_Try it_
Repeat exactly the lines of the listing below, please, starting with the first and ending with the line containing "association list: an"; leave out the rest.

_Available data_

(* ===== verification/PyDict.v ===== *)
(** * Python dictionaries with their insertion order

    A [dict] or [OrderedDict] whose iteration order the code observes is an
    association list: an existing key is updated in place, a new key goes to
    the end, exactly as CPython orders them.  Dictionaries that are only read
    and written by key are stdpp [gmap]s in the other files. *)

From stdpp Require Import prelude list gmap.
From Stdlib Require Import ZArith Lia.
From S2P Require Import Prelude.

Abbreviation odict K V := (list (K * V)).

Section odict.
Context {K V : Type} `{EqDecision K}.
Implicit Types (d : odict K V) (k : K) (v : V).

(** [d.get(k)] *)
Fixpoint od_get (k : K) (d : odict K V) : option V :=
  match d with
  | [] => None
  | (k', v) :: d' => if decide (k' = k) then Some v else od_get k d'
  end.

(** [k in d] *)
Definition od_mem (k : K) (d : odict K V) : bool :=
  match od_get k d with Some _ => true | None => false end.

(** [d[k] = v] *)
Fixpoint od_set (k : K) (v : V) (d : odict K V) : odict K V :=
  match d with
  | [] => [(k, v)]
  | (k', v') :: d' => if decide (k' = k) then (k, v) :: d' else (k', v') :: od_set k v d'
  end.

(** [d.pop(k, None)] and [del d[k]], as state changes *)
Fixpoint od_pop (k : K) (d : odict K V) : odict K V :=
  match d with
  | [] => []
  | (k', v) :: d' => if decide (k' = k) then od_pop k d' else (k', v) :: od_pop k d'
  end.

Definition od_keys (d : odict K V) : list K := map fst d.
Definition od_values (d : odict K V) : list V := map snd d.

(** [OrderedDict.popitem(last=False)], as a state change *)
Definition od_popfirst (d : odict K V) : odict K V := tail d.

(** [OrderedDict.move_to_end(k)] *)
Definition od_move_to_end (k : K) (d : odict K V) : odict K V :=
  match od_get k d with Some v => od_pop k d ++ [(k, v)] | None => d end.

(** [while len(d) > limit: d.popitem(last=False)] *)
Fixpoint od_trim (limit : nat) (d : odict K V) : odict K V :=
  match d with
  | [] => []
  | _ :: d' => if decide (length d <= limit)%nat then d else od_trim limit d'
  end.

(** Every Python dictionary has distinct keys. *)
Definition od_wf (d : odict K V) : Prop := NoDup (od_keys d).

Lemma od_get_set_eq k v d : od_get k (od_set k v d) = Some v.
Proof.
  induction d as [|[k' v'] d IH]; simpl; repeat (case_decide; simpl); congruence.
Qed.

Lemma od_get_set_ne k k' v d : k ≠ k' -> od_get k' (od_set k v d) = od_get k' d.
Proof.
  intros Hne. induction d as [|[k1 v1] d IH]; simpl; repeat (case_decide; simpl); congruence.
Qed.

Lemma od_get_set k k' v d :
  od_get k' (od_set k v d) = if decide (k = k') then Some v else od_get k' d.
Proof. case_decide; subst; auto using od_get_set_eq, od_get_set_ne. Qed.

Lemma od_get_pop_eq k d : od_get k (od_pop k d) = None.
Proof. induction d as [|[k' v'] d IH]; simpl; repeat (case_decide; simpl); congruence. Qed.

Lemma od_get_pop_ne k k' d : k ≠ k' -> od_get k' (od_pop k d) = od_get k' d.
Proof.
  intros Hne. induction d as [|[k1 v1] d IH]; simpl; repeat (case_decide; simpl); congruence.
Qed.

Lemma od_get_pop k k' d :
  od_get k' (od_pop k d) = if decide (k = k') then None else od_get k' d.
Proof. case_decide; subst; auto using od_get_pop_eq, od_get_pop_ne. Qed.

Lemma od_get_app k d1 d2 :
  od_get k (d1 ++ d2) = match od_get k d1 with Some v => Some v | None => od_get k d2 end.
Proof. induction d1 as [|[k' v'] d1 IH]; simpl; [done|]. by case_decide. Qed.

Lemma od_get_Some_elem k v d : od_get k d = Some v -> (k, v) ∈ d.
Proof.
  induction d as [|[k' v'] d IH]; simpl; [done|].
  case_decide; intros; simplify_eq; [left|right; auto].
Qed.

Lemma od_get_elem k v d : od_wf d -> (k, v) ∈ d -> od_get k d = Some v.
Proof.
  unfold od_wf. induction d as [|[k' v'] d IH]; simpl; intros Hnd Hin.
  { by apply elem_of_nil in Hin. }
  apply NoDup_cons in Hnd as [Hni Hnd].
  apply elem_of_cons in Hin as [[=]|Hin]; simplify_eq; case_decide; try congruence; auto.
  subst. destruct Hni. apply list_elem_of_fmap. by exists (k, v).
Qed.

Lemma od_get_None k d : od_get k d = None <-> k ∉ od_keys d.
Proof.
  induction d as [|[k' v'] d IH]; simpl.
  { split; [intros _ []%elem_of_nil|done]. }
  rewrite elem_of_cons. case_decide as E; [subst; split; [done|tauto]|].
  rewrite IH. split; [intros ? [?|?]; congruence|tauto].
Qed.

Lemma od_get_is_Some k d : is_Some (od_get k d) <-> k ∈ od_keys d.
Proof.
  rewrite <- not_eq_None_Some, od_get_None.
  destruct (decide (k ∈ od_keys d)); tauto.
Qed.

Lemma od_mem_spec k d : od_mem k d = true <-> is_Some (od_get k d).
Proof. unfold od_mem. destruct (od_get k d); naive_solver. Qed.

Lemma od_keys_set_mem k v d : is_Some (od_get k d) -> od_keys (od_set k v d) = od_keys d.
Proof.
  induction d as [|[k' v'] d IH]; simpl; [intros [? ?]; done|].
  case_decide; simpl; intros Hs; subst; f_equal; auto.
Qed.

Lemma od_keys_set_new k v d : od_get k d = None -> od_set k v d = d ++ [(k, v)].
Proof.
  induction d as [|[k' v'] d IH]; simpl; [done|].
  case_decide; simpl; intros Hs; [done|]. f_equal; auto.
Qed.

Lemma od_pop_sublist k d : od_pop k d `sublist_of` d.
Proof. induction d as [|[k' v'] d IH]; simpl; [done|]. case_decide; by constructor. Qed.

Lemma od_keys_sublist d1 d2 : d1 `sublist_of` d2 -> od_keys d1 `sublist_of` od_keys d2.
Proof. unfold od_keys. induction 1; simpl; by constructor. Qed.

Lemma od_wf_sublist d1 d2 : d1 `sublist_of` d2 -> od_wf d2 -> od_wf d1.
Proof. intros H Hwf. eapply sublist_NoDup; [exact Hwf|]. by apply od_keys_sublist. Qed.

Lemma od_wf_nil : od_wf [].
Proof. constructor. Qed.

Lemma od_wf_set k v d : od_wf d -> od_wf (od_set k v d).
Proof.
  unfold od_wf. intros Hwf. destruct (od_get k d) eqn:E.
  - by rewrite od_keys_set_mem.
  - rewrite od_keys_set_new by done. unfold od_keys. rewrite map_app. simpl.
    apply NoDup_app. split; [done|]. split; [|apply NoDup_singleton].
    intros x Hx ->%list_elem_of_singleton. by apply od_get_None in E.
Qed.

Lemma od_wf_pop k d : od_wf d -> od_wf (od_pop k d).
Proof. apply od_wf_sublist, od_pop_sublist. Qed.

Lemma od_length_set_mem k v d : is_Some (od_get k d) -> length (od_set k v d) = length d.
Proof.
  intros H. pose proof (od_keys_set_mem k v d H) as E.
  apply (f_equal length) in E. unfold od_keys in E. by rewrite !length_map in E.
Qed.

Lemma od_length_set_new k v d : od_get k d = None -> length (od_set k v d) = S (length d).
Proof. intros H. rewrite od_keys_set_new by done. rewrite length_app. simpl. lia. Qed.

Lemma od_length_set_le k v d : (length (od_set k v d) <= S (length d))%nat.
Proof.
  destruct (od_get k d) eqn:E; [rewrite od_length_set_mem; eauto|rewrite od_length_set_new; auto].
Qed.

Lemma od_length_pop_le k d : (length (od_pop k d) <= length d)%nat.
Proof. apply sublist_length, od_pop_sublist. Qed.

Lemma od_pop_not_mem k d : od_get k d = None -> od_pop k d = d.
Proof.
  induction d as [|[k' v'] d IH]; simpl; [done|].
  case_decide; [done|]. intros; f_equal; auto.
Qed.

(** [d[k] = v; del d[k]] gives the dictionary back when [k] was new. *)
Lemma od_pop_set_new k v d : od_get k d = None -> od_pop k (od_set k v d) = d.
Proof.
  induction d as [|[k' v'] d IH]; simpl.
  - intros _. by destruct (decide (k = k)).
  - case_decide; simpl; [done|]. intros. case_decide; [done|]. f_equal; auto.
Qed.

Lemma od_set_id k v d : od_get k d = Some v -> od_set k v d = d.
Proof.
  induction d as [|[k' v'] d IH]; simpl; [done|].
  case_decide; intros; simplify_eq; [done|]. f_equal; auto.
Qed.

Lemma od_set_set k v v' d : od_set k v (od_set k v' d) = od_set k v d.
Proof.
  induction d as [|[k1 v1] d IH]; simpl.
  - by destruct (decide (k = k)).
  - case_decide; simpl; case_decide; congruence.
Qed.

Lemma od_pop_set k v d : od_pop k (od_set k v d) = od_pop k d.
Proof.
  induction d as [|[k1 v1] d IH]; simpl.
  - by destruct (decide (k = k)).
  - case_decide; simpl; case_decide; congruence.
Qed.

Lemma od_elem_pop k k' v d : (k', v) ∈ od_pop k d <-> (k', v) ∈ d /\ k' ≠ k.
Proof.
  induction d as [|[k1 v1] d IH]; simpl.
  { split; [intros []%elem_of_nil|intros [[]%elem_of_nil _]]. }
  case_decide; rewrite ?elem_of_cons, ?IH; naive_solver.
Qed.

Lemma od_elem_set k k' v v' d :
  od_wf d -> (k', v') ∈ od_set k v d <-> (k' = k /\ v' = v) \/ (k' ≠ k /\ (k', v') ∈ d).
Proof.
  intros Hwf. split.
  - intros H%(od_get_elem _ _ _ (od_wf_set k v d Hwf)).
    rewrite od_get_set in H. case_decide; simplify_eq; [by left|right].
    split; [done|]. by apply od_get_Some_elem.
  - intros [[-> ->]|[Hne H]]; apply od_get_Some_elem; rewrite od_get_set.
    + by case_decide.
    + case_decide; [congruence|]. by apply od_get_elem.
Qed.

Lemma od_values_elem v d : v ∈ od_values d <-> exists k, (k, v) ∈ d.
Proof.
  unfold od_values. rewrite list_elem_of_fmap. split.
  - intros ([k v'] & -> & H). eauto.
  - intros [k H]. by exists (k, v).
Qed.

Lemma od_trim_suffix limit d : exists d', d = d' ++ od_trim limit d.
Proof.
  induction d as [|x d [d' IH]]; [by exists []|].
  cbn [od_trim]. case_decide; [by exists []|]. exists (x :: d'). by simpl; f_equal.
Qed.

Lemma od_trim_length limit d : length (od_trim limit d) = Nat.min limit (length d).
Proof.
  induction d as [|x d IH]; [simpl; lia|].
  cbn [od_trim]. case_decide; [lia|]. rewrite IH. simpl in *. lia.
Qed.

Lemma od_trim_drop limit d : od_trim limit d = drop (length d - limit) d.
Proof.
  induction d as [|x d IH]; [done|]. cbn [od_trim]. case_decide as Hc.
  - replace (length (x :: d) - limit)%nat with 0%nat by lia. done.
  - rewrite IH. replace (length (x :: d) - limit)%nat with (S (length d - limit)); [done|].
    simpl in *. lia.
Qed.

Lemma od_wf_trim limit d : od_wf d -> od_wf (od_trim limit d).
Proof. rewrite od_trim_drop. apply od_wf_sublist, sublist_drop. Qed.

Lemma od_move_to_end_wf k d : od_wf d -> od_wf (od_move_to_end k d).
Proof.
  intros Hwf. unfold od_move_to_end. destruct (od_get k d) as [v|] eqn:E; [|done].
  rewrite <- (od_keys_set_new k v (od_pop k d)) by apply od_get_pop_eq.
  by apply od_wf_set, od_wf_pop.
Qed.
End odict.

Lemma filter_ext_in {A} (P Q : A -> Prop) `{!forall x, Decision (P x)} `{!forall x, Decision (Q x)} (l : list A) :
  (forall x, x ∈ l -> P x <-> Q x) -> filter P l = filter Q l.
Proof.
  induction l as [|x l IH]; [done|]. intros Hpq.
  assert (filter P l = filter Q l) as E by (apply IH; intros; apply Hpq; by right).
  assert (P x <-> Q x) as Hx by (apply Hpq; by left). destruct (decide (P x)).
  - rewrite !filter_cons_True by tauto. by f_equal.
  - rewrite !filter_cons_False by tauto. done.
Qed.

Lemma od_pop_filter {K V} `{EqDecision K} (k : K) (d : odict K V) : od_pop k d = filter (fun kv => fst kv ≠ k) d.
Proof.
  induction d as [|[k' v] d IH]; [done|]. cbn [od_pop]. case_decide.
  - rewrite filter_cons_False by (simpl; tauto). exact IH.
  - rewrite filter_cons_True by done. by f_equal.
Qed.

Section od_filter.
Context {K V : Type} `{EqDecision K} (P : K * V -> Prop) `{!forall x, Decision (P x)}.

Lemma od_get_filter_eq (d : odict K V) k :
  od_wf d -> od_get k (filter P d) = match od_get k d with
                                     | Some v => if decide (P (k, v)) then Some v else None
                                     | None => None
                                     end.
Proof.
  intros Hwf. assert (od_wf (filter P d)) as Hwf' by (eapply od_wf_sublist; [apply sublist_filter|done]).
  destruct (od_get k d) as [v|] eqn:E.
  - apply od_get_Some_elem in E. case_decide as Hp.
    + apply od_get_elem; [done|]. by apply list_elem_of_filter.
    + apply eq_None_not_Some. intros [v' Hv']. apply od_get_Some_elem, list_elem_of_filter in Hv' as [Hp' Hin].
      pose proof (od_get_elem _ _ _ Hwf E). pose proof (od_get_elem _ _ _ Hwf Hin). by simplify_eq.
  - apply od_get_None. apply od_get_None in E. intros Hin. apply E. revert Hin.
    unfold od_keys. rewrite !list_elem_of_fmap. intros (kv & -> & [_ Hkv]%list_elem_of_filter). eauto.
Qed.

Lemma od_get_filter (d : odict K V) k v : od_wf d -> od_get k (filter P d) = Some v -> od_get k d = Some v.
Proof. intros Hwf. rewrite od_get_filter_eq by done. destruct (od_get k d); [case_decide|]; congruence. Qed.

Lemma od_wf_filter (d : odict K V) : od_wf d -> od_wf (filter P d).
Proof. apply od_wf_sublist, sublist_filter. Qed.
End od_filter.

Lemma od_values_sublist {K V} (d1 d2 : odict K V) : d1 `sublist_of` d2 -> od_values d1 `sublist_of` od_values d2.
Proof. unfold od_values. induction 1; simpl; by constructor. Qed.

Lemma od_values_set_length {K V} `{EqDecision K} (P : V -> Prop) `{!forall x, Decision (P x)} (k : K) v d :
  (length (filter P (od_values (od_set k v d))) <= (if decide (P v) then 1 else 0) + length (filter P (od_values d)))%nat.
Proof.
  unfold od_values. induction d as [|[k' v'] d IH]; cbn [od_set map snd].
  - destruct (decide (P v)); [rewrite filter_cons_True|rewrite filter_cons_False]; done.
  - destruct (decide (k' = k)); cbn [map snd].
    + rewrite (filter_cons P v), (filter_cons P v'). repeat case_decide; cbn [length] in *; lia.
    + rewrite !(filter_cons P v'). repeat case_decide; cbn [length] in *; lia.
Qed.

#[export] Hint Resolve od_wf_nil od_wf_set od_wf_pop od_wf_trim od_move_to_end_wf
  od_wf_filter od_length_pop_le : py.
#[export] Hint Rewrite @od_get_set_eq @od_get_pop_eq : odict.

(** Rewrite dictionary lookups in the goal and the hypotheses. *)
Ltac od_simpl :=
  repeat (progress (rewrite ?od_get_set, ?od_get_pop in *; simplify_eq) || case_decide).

_Reply to the exercise_
(* ===== verification/PyDict.v ===== *)
(** * Python dictionaries with their insertion order

    A [dict] or [OrderedDict] whose iteration order the code observes is an
    association list: an existing key is updated in place, a new key goes to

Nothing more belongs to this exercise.